Problem: Which lines below fall between the one containing "perform_query : string" and the one containing "Record World : Type"? Repeat them exactly, counting both of those lines, and add nothing else.

(Beginning of Information provided)

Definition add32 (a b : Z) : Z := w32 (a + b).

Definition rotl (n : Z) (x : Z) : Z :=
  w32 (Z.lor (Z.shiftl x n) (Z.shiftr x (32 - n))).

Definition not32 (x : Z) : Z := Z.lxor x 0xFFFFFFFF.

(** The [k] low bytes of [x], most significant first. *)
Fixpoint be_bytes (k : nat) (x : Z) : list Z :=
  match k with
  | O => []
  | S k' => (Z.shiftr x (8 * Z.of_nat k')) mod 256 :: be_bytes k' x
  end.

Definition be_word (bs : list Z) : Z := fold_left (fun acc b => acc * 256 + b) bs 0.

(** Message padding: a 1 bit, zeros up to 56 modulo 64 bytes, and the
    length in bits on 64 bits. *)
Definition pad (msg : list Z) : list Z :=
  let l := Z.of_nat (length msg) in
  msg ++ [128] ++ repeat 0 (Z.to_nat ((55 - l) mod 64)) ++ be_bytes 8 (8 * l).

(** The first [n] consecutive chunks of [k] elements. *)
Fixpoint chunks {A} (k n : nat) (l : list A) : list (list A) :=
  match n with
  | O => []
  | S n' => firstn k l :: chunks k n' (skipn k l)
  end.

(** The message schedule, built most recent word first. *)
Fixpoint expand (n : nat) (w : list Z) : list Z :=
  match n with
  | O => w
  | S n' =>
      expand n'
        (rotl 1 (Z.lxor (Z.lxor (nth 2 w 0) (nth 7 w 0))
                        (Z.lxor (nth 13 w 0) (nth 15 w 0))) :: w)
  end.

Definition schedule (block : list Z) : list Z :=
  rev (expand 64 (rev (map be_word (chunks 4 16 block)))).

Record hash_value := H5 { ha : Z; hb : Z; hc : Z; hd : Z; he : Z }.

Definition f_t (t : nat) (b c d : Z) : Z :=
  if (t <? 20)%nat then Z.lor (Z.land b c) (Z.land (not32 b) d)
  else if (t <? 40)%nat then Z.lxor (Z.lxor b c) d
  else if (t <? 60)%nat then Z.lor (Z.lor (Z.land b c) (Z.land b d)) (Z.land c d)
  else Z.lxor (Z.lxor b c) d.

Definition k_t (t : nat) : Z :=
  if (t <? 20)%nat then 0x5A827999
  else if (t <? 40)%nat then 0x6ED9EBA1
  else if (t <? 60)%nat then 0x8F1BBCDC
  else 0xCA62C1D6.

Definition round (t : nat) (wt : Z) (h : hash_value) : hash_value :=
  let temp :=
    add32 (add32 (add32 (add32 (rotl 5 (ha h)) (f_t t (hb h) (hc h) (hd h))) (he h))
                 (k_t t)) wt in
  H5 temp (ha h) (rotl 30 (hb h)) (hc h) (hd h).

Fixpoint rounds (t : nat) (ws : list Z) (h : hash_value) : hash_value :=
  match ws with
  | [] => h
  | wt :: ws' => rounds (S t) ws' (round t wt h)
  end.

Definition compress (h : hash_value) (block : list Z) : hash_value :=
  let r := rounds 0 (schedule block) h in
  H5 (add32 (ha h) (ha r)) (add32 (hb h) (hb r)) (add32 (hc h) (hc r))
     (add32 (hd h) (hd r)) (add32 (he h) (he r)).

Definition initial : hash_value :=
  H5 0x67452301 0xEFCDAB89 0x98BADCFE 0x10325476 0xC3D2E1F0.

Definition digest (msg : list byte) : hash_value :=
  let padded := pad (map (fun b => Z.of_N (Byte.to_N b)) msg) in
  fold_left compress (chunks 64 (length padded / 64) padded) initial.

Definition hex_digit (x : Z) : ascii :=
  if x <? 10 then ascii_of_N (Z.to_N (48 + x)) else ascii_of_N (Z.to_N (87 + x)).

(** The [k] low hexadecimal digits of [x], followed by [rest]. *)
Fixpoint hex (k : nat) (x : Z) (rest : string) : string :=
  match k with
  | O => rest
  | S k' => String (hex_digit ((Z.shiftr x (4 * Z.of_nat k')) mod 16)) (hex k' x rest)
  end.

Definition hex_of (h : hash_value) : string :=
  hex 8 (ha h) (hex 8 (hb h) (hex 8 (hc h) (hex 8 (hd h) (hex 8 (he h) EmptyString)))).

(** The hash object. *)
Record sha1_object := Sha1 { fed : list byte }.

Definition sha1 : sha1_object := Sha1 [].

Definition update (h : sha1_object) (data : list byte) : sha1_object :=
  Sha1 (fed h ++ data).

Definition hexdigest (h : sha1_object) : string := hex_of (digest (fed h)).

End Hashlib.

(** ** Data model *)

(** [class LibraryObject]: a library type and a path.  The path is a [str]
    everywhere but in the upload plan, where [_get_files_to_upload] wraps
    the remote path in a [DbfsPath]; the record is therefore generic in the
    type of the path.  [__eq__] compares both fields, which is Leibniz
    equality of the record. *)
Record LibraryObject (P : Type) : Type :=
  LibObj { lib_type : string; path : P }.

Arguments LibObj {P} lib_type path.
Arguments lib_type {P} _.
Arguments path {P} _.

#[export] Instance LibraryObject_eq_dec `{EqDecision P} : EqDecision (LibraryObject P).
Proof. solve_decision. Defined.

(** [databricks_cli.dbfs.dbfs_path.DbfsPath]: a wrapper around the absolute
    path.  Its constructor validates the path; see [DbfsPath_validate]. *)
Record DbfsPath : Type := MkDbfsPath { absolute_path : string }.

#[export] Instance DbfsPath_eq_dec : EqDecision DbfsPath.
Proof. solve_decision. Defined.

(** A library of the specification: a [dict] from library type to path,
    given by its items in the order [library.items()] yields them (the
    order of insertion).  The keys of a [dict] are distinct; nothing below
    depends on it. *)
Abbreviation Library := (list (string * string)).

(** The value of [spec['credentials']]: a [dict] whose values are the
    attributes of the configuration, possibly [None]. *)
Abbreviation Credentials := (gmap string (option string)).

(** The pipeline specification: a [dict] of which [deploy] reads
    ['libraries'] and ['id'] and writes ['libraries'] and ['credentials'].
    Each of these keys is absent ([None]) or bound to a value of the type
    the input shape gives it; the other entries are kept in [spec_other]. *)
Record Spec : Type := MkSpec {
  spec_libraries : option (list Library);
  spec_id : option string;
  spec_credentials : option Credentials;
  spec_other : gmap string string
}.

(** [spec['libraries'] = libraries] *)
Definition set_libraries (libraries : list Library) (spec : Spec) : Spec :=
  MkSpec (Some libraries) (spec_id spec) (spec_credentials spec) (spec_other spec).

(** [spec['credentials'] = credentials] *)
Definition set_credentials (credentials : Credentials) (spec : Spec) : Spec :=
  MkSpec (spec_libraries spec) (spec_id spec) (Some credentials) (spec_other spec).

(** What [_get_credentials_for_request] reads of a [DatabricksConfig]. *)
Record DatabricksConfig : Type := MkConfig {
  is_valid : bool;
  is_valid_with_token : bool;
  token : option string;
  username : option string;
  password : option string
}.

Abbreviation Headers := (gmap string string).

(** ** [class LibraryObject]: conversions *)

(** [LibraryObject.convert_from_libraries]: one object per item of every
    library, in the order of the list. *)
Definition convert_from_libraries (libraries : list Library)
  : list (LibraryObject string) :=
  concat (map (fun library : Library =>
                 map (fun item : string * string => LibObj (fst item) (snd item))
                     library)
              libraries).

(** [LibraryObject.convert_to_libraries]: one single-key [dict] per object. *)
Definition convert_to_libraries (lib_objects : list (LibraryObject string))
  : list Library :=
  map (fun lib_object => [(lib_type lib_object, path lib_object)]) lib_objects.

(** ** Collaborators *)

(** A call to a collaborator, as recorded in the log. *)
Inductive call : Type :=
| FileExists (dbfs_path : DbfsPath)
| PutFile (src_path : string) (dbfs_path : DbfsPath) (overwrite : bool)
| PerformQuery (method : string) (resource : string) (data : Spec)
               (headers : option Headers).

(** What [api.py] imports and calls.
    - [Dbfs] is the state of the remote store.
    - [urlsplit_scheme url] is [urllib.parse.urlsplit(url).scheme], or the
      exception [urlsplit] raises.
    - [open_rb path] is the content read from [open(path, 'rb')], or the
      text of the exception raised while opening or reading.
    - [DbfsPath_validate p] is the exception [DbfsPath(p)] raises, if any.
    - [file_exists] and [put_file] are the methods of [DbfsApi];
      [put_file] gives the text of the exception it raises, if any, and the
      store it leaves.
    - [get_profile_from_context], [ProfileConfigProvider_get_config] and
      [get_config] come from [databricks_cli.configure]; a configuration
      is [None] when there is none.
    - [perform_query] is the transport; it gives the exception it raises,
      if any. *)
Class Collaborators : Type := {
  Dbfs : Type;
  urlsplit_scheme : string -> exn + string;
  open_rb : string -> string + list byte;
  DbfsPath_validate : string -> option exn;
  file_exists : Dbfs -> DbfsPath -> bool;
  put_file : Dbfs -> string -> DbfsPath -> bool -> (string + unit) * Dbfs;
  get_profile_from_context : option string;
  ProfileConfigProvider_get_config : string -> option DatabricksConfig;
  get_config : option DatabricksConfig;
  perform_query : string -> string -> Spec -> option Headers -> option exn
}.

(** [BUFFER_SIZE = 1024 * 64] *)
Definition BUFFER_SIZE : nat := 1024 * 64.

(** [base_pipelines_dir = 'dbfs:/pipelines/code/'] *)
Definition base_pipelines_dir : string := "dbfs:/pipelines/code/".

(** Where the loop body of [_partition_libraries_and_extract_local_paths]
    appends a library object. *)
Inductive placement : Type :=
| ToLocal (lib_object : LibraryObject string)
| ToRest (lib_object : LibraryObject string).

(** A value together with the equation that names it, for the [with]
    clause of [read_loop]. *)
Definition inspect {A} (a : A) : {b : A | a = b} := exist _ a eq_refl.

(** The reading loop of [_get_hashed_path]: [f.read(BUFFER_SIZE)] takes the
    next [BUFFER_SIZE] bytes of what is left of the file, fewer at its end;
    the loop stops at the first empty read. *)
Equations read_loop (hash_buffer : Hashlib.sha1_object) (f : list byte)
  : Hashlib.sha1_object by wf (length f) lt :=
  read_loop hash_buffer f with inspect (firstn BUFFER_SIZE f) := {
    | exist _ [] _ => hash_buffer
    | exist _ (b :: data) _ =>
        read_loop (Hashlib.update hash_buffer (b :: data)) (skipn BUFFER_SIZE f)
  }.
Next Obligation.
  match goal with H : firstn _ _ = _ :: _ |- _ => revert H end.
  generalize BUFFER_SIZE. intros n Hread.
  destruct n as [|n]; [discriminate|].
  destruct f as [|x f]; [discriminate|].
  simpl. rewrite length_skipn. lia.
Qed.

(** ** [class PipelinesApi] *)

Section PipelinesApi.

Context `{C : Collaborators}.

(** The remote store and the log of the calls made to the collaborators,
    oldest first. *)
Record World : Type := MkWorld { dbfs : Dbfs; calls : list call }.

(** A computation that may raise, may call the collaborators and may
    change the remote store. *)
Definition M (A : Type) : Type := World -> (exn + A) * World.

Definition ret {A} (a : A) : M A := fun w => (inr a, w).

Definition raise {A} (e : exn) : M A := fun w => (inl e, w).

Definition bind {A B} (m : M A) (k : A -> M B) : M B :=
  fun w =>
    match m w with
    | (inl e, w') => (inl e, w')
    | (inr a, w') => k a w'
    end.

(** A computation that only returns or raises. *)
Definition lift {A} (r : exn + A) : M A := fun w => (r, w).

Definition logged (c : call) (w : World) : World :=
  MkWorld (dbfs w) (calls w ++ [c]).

(End of Information provided)
(Beginning of Information provided)

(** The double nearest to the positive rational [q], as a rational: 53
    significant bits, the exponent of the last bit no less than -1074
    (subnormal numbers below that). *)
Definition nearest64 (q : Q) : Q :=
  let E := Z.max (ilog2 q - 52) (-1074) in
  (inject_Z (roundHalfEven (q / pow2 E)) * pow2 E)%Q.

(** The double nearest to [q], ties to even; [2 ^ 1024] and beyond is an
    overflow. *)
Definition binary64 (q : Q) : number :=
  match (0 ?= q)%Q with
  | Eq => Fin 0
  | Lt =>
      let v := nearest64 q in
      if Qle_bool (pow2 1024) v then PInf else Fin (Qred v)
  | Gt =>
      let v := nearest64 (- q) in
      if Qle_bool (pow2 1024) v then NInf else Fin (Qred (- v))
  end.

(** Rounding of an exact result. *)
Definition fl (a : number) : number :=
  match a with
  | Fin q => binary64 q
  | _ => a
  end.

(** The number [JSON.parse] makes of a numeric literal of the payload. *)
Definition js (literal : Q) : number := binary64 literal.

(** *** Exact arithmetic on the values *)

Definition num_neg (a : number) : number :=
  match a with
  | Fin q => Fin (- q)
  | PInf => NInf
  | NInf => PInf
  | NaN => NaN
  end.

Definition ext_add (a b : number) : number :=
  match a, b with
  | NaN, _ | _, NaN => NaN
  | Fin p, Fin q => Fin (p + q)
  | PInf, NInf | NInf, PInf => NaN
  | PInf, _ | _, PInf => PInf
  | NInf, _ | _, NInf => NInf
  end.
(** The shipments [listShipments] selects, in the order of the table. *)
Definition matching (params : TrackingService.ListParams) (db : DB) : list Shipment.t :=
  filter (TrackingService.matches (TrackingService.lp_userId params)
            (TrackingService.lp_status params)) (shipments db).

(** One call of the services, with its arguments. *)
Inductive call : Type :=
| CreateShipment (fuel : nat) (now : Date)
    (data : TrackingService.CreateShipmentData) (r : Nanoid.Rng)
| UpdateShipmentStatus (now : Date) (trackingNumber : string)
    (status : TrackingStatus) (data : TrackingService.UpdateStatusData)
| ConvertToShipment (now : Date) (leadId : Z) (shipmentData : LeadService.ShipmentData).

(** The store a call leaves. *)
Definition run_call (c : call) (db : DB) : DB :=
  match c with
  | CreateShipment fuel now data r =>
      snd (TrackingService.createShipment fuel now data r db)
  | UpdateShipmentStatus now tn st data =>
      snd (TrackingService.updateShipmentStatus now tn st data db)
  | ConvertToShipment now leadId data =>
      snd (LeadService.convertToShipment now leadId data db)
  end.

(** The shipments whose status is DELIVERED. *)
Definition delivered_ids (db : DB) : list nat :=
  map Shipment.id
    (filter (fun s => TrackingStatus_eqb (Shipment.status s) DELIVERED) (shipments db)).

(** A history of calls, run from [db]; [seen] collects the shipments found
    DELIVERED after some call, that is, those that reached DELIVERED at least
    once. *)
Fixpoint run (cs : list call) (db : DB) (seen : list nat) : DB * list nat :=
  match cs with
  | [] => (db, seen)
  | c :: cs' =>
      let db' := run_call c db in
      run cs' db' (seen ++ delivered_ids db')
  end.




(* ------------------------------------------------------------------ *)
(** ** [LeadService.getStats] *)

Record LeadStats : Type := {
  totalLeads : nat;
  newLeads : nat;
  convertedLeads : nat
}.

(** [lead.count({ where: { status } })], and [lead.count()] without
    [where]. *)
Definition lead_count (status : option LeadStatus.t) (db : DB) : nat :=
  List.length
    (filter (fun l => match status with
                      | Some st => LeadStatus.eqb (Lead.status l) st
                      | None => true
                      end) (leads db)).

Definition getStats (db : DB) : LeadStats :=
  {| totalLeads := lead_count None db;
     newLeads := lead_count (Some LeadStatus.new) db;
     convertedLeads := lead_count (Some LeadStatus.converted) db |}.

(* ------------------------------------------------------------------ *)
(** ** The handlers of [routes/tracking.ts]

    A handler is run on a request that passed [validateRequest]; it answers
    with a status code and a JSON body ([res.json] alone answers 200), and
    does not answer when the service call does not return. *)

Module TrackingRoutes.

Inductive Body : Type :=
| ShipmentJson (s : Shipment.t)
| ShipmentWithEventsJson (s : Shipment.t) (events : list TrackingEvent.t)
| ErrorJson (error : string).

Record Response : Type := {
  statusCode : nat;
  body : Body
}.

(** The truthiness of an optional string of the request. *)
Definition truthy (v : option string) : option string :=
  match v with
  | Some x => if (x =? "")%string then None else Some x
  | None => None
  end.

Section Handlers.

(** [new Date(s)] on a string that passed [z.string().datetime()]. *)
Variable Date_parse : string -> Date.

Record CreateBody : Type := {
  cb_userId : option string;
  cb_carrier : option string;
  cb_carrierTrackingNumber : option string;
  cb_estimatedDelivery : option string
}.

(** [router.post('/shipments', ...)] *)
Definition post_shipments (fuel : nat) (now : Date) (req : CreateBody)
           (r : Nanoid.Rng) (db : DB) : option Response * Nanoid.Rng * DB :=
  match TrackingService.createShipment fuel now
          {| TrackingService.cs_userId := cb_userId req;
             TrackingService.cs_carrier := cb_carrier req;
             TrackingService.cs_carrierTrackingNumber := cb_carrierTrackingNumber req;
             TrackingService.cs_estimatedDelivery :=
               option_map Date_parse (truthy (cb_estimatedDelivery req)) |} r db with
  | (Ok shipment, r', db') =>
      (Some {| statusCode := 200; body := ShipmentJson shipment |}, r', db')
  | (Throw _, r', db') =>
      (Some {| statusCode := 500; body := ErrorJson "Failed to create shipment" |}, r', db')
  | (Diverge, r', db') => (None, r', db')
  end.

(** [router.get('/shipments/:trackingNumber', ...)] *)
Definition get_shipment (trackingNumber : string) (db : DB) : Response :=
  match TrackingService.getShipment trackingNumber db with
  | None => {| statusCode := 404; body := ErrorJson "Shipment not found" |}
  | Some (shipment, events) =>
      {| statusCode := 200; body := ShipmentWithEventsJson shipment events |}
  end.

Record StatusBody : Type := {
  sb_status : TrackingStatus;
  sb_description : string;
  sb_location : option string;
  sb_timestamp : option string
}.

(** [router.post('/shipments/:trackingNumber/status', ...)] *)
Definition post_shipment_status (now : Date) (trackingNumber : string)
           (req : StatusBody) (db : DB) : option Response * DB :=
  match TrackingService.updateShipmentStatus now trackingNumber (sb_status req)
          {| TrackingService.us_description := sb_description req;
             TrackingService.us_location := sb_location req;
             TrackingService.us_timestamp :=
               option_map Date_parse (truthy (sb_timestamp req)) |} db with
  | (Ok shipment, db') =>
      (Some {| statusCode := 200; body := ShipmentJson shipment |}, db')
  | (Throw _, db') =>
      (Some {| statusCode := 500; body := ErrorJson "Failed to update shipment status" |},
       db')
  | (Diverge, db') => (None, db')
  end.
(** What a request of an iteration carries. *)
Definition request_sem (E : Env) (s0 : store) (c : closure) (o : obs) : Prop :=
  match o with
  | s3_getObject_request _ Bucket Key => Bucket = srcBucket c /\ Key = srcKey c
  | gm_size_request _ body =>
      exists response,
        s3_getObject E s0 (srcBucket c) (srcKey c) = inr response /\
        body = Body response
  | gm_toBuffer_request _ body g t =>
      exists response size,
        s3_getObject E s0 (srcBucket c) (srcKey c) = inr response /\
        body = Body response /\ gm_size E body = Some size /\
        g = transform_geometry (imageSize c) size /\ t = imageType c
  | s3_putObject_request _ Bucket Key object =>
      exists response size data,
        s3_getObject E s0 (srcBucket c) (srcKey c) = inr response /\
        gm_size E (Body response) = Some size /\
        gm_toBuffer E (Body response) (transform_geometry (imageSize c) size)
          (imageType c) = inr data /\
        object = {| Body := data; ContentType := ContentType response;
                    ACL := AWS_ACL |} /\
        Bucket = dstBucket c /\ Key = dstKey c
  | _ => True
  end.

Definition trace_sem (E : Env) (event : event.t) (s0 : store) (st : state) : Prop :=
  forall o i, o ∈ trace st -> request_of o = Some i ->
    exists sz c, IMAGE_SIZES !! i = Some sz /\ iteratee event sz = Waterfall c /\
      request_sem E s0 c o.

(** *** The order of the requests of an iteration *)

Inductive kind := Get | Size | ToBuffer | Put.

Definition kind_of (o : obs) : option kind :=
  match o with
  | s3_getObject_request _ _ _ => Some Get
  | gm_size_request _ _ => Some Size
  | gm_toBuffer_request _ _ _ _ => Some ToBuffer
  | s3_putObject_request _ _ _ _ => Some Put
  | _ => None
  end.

(End of Information provided)

Result of the task:
  perform_query : string -> string -> Spec -> option Headers -> option exn
}.

(** [BUFFER_SIZE = 1024 * 64] *)
Definition BUFFER_SIZE : nat := 1024 * 64.

(** [base_pipelines_dir = 'dbfs:/pipelines/code/'] *)
Definition base_pipelines_dir : string := "dbfs:/pipelines/code/".

(** Where the loop body of [_partition_libraries_and_extract_local_paths]
    appends a library object. *)
Inductive placement : Type :=
| ToLocal (lib_object : LibraryObject string)
| ToRest (lib_object : LibraryObject string).

(** A value together with the equation that names it, for the [with]
    clause of [read_loop]. *)
Definition inspect {A} (a : A) : {b : A | a = b} := exist _ a eq_refl.

(** The reading loop of [_get_hashed_path]: [f.read(BUFFER_SIZE)] takes the
    next [BUFFER_SIZE] bytes of what is left of the file, fewer at its end;
    the loop stops at the first empty read. *)
Equations read_loop (hash_buffer : Hashlib.sha1_object) (f : list byte)
  : Hashlib.sha1_object by wf (length f) lt :=
  read_loop hash_buffer f with inspect (firstn BUFFER_SIZE f) := {
    | exist _ [] _ => hash_buffer
    | exist _ (b :: data) _ =>
        read_loop (Hashlib.update hash_buffer (b :: data)) (skipn BUFFER_SIZE f)
  }.
Next Obligation.
  match goal with H : firstn _ _ = _ :: _ |- _ => revert H end.
  generalize BUFFER_SIZE. intros n Hread.
  destruct n as [|n]; [discriminate|].
  destruct f as [|x f]; [discriminate|].
  simpl. rewrite length_skipn. lia.
Qed.

(** ** [class PipelinesApi] *)

Section PipelinesApi.

Context `{C : Collaborators}.

(** The remote store and the log of the calls made to the collaborators,
    oldest first. *)
Record World : Type := MkWorld { dbfs : Dbfs; calls : list call }.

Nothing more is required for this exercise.